◆ Records for this exercise:
::::::

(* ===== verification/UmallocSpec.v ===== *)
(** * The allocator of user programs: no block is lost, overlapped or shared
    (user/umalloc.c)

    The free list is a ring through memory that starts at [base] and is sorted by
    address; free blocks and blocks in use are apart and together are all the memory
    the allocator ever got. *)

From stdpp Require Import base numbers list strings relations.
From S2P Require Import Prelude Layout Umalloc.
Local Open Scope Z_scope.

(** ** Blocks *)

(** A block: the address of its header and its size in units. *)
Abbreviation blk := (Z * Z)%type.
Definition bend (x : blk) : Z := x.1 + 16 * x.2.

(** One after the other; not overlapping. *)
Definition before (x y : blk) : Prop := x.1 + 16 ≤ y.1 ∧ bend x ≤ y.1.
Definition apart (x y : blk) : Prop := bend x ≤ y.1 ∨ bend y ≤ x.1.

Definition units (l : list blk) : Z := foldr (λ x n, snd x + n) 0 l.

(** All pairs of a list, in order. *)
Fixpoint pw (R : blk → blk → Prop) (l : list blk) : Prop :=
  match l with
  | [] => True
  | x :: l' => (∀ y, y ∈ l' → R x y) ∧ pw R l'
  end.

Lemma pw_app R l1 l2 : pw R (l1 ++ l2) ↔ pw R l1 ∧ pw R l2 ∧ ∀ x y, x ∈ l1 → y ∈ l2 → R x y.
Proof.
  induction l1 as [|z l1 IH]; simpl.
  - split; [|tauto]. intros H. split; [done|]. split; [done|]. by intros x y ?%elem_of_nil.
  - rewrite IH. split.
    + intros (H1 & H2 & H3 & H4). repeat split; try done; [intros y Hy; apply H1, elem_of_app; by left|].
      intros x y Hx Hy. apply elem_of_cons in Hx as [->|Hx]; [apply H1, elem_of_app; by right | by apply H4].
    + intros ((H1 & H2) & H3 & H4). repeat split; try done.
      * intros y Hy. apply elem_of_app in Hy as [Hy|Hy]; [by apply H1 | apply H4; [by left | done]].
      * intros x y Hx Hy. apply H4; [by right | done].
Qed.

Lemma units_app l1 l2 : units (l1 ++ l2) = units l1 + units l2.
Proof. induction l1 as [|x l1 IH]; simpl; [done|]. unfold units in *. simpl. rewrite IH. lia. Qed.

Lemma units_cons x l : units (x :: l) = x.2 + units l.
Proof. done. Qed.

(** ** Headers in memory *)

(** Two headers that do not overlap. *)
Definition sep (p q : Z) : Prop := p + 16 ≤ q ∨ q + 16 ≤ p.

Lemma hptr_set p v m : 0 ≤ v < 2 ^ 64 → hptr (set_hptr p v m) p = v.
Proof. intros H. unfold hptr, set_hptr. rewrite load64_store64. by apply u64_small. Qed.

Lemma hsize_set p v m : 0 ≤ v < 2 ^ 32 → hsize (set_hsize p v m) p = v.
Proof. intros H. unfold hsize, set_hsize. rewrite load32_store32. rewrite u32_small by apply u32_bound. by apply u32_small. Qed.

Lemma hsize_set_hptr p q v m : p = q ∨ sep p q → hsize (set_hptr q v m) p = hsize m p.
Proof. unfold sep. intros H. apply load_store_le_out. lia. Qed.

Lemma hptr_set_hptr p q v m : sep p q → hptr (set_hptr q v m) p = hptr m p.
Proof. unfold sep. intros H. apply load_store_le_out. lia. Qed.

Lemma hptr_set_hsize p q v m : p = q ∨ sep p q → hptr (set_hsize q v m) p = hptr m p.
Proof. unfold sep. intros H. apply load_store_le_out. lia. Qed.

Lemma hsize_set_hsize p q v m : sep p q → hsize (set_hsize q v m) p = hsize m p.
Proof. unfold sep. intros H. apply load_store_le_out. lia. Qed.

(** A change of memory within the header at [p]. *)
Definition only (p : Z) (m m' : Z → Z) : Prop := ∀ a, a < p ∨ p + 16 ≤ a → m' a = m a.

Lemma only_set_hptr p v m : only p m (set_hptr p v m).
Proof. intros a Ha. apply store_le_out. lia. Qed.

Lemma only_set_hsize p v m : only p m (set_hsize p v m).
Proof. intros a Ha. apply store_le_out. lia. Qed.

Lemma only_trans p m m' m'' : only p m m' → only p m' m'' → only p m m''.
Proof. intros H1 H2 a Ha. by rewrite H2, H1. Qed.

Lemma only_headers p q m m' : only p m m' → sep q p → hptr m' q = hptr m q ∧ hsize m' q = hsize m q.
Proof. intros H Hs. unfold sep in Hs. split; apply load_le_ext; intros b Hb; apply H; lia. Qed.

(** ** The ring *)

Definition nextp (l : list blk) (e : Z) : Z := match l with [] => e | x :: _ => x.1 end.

::::::

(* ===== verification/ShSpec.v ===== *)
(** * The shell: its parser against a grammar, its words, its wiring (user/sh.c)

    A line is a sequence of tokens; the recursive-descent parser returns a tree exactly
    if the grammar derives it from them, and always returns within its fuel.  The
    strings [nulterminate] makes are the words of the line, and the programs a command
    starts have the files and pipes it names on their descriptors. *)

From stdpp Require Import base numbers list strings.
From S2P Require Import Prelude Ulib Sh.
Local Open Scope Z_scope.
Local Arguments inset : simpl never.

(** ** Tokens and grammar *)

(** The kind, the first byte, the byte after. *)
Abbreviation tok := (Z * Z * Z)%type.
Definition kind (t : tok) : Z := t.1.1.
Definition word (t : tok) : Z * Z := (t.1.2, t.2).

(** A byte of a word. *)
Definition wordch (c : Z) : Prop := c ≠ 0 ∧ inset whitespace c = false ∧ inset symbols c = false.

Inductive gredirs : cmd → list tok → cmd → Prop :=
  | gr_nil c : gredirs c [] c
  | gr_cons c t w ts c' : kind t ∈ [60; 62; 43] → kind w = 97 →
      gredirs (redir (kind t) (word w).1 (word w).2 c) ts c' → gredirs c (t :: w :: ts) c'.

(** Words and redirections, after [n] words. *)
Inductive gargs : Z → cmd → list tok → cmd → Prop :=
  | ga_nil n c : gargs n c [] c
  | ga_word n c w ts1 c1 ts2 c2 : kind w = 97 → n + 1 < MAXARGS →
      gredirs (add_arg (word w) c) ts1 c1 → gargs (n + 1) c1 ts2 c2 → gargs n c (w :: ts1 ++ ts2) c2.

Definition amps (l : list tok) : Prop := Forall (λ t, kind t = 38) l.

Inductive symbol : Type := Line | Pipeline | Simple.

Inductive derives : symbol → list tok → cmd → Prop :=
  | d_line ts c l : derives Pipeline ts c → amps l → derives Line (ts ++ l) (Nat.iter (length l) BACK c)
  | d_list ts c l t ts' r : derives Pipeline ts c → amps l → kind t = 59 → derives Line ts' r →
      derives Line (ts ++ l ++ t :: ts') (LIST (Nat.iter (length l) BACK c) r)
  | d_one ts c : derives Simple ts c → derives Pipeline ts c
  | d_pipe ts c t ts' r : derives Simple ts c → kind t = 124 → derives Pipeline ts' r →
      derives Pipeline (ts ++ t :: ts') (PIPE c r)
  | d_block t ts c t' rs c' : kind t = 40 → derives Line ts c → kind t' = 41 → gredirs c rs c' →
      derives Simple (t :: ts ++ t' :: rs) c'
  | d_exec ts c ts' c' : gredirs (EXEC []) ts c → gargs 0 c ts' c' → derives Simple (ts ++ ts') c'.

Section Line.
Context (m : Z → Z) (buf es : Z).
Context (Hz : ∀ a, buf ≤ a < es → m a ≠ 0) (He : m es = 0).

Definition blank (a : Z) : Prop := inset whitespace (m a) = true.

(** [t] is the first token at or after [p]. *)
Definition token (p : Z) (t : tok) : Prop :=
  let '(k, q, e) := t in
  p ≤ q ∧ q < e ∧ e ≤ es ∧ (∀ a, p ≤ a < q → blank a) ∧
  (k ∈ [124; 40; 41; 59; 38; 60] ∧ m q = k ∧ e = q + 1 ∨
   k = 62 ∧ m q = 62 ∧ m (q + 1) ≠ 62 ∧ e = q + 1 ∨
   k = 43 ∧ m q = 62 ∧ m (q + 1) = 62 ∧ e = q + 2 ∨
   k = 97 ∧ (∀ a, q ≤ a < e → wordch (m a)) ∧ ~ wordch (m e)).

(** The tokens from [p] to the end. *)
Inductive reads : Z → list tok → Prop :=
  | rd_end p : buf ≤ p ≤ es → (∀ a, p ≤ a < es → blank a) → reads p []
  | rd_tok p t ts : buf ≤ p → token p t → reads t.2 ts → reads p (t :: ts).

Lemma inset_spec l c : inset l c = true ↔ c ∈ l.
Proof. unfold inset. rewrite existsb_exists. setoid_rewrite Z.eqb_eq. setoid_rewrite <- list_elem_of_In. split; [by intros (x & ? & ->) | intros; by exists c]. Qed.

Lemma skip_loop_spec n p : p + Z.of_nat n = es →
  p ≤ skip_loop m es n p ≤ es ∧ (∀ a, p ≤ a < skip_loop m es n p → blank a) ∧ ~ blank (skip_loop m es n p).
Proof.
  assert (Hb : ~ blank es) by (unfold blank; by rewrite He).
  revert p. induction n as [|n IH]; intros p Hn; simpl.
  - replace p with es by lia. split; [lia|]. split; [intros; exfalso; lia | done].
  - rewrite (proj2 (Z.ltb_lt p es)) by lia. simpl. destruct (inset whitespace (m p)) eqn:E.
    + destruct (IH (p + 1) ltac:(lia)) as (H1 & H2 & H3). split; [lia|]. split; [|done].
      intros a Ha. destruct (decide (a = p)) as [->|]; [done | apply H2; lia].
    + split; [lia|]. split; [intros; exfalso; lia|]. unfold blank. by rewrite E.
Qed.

::::::

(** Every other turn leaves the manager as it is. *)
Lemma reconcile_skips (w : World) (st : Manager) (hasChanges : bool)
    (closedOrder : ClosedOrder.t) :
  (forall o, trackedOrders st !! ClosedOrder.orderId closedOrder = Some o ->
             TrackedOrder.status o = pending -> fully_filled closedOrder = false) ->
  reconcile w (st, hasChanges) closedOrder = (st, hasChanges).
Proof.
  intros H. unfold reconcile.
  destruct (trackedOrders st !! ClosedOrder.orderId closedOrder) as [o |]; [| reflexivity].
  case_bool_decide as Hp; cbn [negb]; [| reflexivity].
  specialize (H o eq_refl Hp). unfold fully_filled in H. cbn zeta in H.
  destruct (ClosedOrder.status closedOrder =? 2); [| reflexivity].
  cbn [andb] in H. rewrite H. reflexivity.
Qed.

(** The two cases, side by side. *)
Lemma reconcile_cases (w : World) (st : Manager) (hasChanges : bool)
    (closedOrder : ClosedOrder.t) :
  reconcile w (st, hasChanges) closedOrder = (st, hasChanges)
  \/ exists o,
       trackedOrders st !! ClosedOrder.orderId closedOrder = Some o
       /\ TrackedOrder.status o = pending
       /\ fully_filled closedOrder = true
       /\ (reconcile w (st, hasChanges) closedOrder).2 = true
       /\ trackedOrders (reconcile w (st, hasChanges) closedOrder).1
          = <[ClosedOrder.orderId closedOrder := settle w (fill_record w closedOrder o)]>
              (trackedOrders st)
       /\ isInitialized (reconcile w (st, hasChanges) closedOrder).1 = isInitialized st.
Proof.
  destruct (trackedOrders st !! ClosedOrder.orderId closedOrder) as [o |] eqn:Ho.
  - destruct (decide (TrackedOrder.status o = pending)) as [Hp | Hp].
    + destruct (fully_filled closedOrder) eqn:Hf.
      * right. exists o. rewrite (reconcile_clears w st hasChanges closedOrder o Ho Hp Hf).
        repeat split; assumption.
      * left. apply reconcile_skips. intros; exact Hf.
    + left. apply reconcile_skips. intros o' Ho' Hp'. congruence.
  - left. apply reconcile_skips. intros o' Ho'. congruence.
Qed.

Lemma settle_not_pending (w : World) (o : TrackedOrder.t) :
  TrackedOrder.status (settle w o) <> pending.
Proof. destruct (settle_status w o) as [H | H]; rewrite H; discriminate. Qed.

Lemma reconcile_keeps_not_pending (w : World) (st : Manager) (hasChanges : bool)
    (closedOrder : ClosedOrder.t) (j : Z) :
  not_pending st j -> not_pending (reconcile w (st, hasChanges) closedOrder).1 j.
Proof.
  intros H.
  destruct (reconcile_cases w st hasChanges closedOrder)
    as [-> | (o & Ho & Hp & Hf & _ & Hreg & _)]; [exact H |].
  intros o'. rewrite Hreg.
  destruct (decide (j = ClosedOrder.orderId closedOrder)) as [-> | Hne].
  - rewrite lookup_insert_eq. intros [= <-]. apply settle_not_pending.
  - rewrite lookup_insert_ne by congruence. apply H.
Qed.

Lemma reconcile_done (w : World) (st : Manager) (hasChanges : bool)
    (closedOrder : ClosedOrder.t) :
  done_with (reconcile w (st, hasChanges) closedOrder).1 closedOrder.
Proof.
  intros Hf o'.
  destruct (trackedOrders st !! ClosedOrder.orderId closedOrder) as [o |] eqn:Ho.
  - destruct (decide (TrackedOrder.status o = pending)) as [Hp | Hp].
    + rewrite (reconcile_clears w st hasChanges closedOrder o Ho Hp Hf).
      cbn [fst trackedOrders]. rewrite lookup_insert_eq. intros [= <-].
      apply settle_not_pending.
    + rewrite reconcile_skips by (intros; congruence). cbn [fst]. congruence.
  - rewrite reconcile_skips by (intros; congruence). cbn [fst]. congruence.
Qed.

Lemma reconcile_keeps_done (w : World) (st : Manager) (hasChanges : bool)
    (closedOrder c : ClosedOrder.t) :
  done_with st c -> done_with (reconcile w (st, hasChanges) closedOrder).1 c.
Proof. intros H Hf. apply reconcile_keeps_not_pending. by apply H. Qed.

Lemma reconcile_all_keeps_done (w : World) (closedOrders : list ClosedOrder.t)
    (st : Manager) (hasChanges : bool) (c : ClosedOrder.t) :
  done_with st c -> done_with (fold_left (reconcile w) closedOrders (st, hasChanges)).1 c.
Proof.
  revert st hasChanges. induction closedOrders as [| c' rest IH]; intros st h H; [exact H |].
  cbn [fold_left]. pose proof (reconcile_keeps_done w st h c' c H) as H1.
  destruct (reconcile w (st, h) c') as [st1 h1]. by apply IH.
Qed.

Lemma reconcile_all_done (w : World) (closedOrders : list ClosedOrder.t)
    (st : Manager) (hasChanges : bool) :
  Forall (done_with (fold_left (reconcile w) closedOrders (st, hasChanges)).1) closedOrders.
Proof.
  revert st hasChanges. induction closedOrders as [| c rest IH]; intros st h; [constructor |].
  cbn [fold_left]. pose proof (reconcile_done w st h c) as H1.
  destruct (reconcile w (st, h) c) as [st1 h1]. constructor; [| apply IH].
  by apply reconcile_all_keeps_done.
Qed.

::::::

Scan the lines above for "(* ===== verification/UmallocSpec.v ===== *)" and for "Definition apart (x". Repeat exactly the line holding each of them and every line in between.

◆ The completed task:
(* ===== verification/UmallocSpec.v ===== *)
(** * The allocator of user programs: no block is lost, overlapped or shared
    (user/umalloc.c)

    The free list is a ring through memory that starts at [base] and is sorted by
    address; free blocks and blocks in use are apart and together are all the memory
    the allocator ever got. *)

From stdpp Require Import base numbers list strings relations.
From S2P Require Import Prelude Layout Umalloc.
Local Open Scope Z_scope.

(** ** Blocks *)

(** A block: the address of its header and its size in units. *)
Abbreviation blk := (Z * Z)%type.
Definition bend (x : blk) : Z := x.1 + 16 * x.2.

(** One after the other; not overlapping. *)
Definition before (x y : blk) : Prop := x.1 + 16 ≤ y.1 ∧ bend x ≤ y.1.
Definition apart (x y : blk) : Prop := bend x ≤ y.1 ∨ bend y ≤ x.1.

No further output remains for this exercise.